Evaluating MySQL Parallel Replication Part 3: Benchmarks in Production

Parallel replication is a much-expected feature of MySQL. It is available in MariaDB 10.0 and in MySQL 5.7. In this 3rd post of the series, we present benchmark results from Booking.com production environments.

Photo by Master Wen on Unsplash

Note: this post has an annex: Under the Hood. Benchmarking is a complex art and reporting results accurately is even harder. If all the details were put in a single article, it would make a very long post. The links to the annex should satisfy readers eager for more details.

Parallel replication is on its way and with it comes the hope that more transactions can be run on a master without introducing slave lag. But it remains to be seen whether this dream will come true — will parallel replication hold its promise or will there be surprises after its deployment? We would like to know whether or not we can count on that feature in the future.

To get answers, nothing is better than experimenting with the technology. Benchmark results have already been published (MariaDB 10.0: 10 times improvement; and MySQL 5.7: 3 to 6 times improvement) but results might be different in our production environments. The best test would be to run parallel replication on our real workloads but this is not trivial. To be able to run transactions in parallel, a slave needs parallelism information from the master (for more details, see Part 1). With a master in an older version (MySQL 5.6 in our case), slaves do not have this information.

Luckily, we can use slave group commit on an intermediate master to identify transactions that can be run in parallel. The trick is to execute transactions sequentially on a slave, but to delay their commit. While the commit is delayed, the next transaction is started. If the two transactions are non-conflicting, the second could complete and the two transactions would commit together. In this scenario, grouping has succeeded (the two transactions committed in a single group) and parallelism is identified (as they commit together, the transactions are non-conflicting, thus can be run in parallel on slaves). For more details on slave group commit, see Part 2.

Our benchmarks are established within four production environments: E1, E2, E3, and E4. Each of these environments is composed of one production master, with some intermediate masters, and a leaf slave. A complete description of those environments can be found in the annex.

Slave group commit identifies less parallelism than a parallel execution on a master would identify (details in the Group Commit: Slave vs. Master section of the annex). Even so, decent group sizes are obtained, as shown in the group commit size graphs in the annex. Usually we have group sizes of at least 5, most of the time they are larger than 10, and sometimes they are as big as 15 or even 20. These will allow us to test parallel replication with real production workload.
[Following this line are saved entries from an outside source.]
(** C6: a round that completes calls [load_weights] once when [random] is
    ['false'], and not at all in random-ticket mode ([random != 'false']). *)
Theorem weight_reset_iff_not_random ne la ot dtr dte init random eq i w w' :
  pruning_round ne la ot dtr dte init random eq i w = Ok tt w' ->
  exists d, trace w' = trace w ++ d /\
    (random = "false"%string -> omap as_load_weights d = [tt]) /\
    (random <> "false"%string -> omap as_load_weights d = []).
Proof.
  intros Hrun.
  assert (Hy := pruning_round_yields as_load_weights [tt] []
                  ne la ot dtr dte init random eq i).
  destruct (Hy eq_refl) with (4 := load_weights_yields init eq)
    (5 := evaluate_no_load_weights i dte) (6 := Hrun) as (d & Hd & Hobs);
    try (by intros []).
  exists d. split; [exact Hd|]. rewrite Hobs.
    destruct (String.eqb_spec random "false") as [->|Hne].
    + split; [by destruct (evaluates i) | done].
    + split; [done | by destruct (evaluates i)].
Qed.


Lemma round_tested ne la ot dtr dte init random eq i :
  yields as_tested_round (if evaluates i then [i] else [])
    (pruning_round ne la ot dtr dte init random eq i).
Proof.
  eapply yields_eq.
  - apply (pruning_round_yields as_tested_round [] [i]);
      try done; try (by intros []).
    + apply load_weights_not_tested.
    + apply evaluate_yields.
  - by destruct (String.eqb random "false").
Qed.

(** C9: in a run that completes, the rounds of the loop over 0..30 after
    which the evaluation is run and its result printed are, in order, those
    with [i <= 6] or [i] a multiple of 3. *)
Theorem evaluation_rounds dtr dte architecture ot init random eq w w' :
  prune_iteratively dtr dte architecture ot init random eq w = Ok tt w' ->
  exists d, trace w' = trace w ++ d /\
    omap as_tested_round d
    = filter (fun i => i <= 6 \/ i mod 3 = 0)%nat (seq 0 31).
Proof.
  intros Hrun.
  assert (Hy : yields as_tested_round
                 (concat (map (fun i => if evaluates i then [i] else [])
                            (seq 0 31)))
                 (prune_iteratively dtr dte architecture ot init random eq)).
  { unfold prune_iteratively. eapply yields_eq.
    - eapply (yields_bind _ []).
      { eapply (emits_yields _ (fun _ => false)); [done|].
        unfold schedule. quiet. }
      intros [ne la]. eapply (yields_bind _ []).
      { apply (yields_emit as_tested_round PrintStarted). }
      intros _. eapply (yields_bind _ []).
      { eapply (emits_yields _ (fun _ => false)); [done | quiet]. }
      intros _. eapply (yields_bind _ []).
      { eapply (emits_yields _ (fun _ => false)); [done | quiet]. }
      intros _. eapply yields_bind.
      { apply yields_for_each. intros i. apply round_tested. }
      intros _. eapply (yields_bind _ []).
      { eapply (emits_yields _ (fun _ => false)); [done | quiet]. }
      intros accs. eapply (yields_bind _ []).
      { apply (yields_emit as_tested_round (PrintAccuracys accs)). }
      intros _. eapply (yields_bind _ []).
      { eapply (emits_yields _ (fun _ => false)); [done | quiet]. }
      intros losses. eapply (yields_bind _ []).
      { apply (yields_emit as_tested_round (PrintLosses losses)). }
      intros _. apply (yields_emit as_tested_round PrintFinished).
    - reflexivity. }
  destruct (Hy _ _ _ Hrun) as (d & Hd & Hobs).
  exists d. split; [exact Hd|]. rewrite Hobs. reflexivity.
Qed.

(** C7: with an architecture other than the two supported ones, or an
    optimizer other than the two supported ones, the run raises a
    [ValueError]; the model and the checkpoint files are untouched, and
    nothing of a training epoch (forward pass, optimizer step, checkpoint
    write) has happened. *)
Theorem unsupported_configuration_fails_fast
    dtr dte architecture ot init random eq w :
  (architecture <> "vgg19" /\ architecture <> "resnet50")%string \/
  (ot <> "sgd" /\ ot <> "adam")%string ->
  exists msg w',
    prune_iteratively dtr dte architecture ot init random eq w
    = Raise (ValueError msg) w' /\
    model w' = model w /\ files w' = files w /\
    exists d, trace w' = trace w ++ d /\
              forallb (fun e => negb (of_training e)) d = true.
Proof.
  intros Hbad. unfold prune_iteratively, schedule.
  destruct (String.eqb_spec architecture "vgg19") as [Ev|Nv];
    [|destruct (String.eqb_spec architecture "resnet50") as [Er|Nr]].
  3: { exists (architecture ++ " architecture not supported")%string, w.
       repeat split; try reflexivity. exists []. by rewrite app_nil_r. }
  all: destruct Hbad as [[? ?]|[Ns Na]]; [congruence|].
  all: exists (ot ++ " optimizer not supported")%string.
  all: eexists; split;
    [ unfold bind at 1; simpl; unfold pruning_round, new_optimizer;
      apply String.eqb_neq in Ns, Na; rewrite Ns, Na; reflexivity |].
  all: repeat split; try reflexivity.
  all: exists [PrintStarted; PrintRunning 0]; split; [|reflexivity].
  all: simpl; by rewrite <- app_assoc.
Qed.

(** *** The phases of a round *)

Lemma pruning_round_Ok ne la ot dtr dte init random eq i w w' :
  pruning_round ne la ot dtr dte init random eq i w = Ok tt w' ->
  exists w1 w2 w3 w4,
    new_optimizer ot (log (PrintRunning i) w) = Ok tt w1 /\
    when (negb (i =? 0)%nat) (load_and_build_masks i random) w1 = Ok tt w2 /\
    when (String.eqb random "false") (load_weights init eq) w2 = Ok tt w3 /\
    for_each (seq 1 ne) (train_epoch i ne la dtr) w3 = Ok tt w4 /\
    when (evaluates i) (evaluate i dte) w4 = Ok tt w'.
Proof.
  unfold pruning_round. intros H.
  apply bind_Ok in H as ([] & w0 & Hp & H). injection Hp as <-.
  apply bind_Ok in H as ([] & w1 & H1 & H).
  apply bind_Ok in H as ([] & w2 & H2 & H).
  apply bind_Ok in H as ([] & w3 & H3 & H).
  apply bind_Ok in H as ([] & w4 & H4 & H).
  exists w1, w2, w3, w4. auto.
Qed.

Lemma evaluate_frame {X} (f : world -> X) i dte :
  (forall ev w, f (log ev w) = f w) ->
  (forall b w, f (set_grad_enabled b w) = f w) ->
  (forall l w, f (set_test_accuracys l w) = f w) ->
  (forall l w, f (set_test_losses l w) = f w) ->
  preserves f (when (evaluates i) (evaluate i dte)).
Proof.
  intros H1 H2 H3 H4. apply preserves_when.
  unfold evaluate, test, test_batch, append_results, emit. frame;
    apply preserves_modify; intros; rewrite ?H3, ?H4, ?H2, ?H1; reflexivity.
Qed.
(* ================================================================== *)
(** * Properties of the type-curve matcher *)
(* ================================================================== *)

Module TypeCurveProps.
Import JS NumericalUtils Blasingame TypeCurve Props ArrayFacts FloatFacts.
Local Open Scope float_scope.
Local Open Scope Z_scope.

Lemma aget_nth (a : array) (k : nat) : aget a (Z.of_nat k) = nth k a nan.
Proof.
  unfold aget. destruct (Z.of_nat k <? 0) eqn:E; [apply Z.ltb_lt in E; lia|].
  now rewrite Nat2Z.id.
Qed.

Lemma aget_mapi (f : number -> Z -> number) (a : array) (i : Z) :
  0 <= i < len a -> aget (mapi f a) i = f (aget a i) i.
Proof.
  intros Hi. unfold len in Hi. unfold aget, mapi.
  destruct (i <? 0) eqn:E; [apply Z.ltb_lt in E; lia|].
  rewrite (nth_mapi_from f a 0 (Z.to_nat i) nan nan) by lia.
  f_equal. lia.
Qed.

Lemma len_mapi (f : number -> Z -> number) (a : array) : len (mapi f a) = len a.
Proof. unfold len, mapi. now rewrite length_mapi_from. Qed.

(** ** The pairs that survive the filter *)

Lemma validPairs_pair_ok (calculated theoretical : array) :
  Forall (fun p => pair_ok p = true) (validPairs calculated theoretical).
Proof.
  unfold validPairs. apply Forall_forall. intros p Hp.
  apply filter_In in Hp. tauto.
Qed.

Lemma length_validPairs (calculated theoretical : array) :
  (length (validPairs calculated theoretical) <= length calculated)%nat.
Proof.
  unfold validPairs, mapi.
  etransitivity; [apply filter_length_le|].
  now rewrite length_mapi_from.
Qed.

Lemma mapi_from_pairs_none (theoretical l : array) (i0 : Z) :
  (forall k, (k < length l)%nat ->
             pair_ok (nth k l nan, aget theoretical (i0 + Z.of_nat k)) = false) ->
  filter pair_ok (mapi_from i0 (fun c i => (c, aget theoretical i)) l) = [].
Proof.
  revert i0. induction l as [|c l IH]; intros i0 H; simpl; [reflexivity|].
  pose proof (H O ltac:(simpl; lia)) as H0. simpl in H0.
  rewrite Z.add_0_r in H0. rewrite H0. apply IH.
  intros k Hk. specialize (H (S k) ltac:(simpl; lia)). simpl nth in H.
  now replace (i0 + 1 + Z.of_nat k) with (i0 + Z.of_nat (S k)) by lia.
Qed.

Lemma validPairs_none (calculated theoretical : array) :
  (forall i, pair_ok (aget calculated i, aget theoretical i) = false) ->
  validPairs calculated theoretical = [].
Proof.
  intros H. unfold validPairs, mapi. apply mapi_from_pairs_none.
  intros k Hk. specialize (H (Z.of_nat k)). rewrite Z.add_0_l.
  now rewrite aget_nth in H.
Qed.

Lemma mapi_from_pairs_equal (c l : array) (i0 : Z) :
  (forall k, (k < length l)%nat -> nth k l nan = aget c (i0 + Z.of_nat k)) ->
  Forall (fun p => fst p = snd p) (mapi_from i0 (fun v i => (v, aget c i)) l).
Proof.
  revert i0. induction l as [|v l IH]; intros i0 H; simpl; constructor.
  - specialize (H O ltac:(simpl; lia)). simpl in H. now rewrite Z.add_0_r in H.
  - apply IH. intros k Hk. specialize (H (S k) ltac:(simpl; lia)). simpl nth in H.
    now replace (i0 + 1 + Z.of_nat k) with (i0 + Z.of_nat (S k)) by lia.
Qed.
Before closing this long introduction, let’s talk a little about our expectations. InnoDB is getting better at using many cores (RO and RW benchmark results) but single-threaded replication gets in the way of pushing more writes in a replicating environment. Without parallel replication, a single core can be used on a master to perform writes without incurring slave lag. This is disappointing as servers come with 12 and more cores (only one can be used for writes). Ideally, we would like to use a significant percentage of the cores of a server for writes (25% could be a good start). So speedups of 3 would be good results at this point (12 cores), and speedups of 6 and 10 would be needed in the near future (24 and 40 cores).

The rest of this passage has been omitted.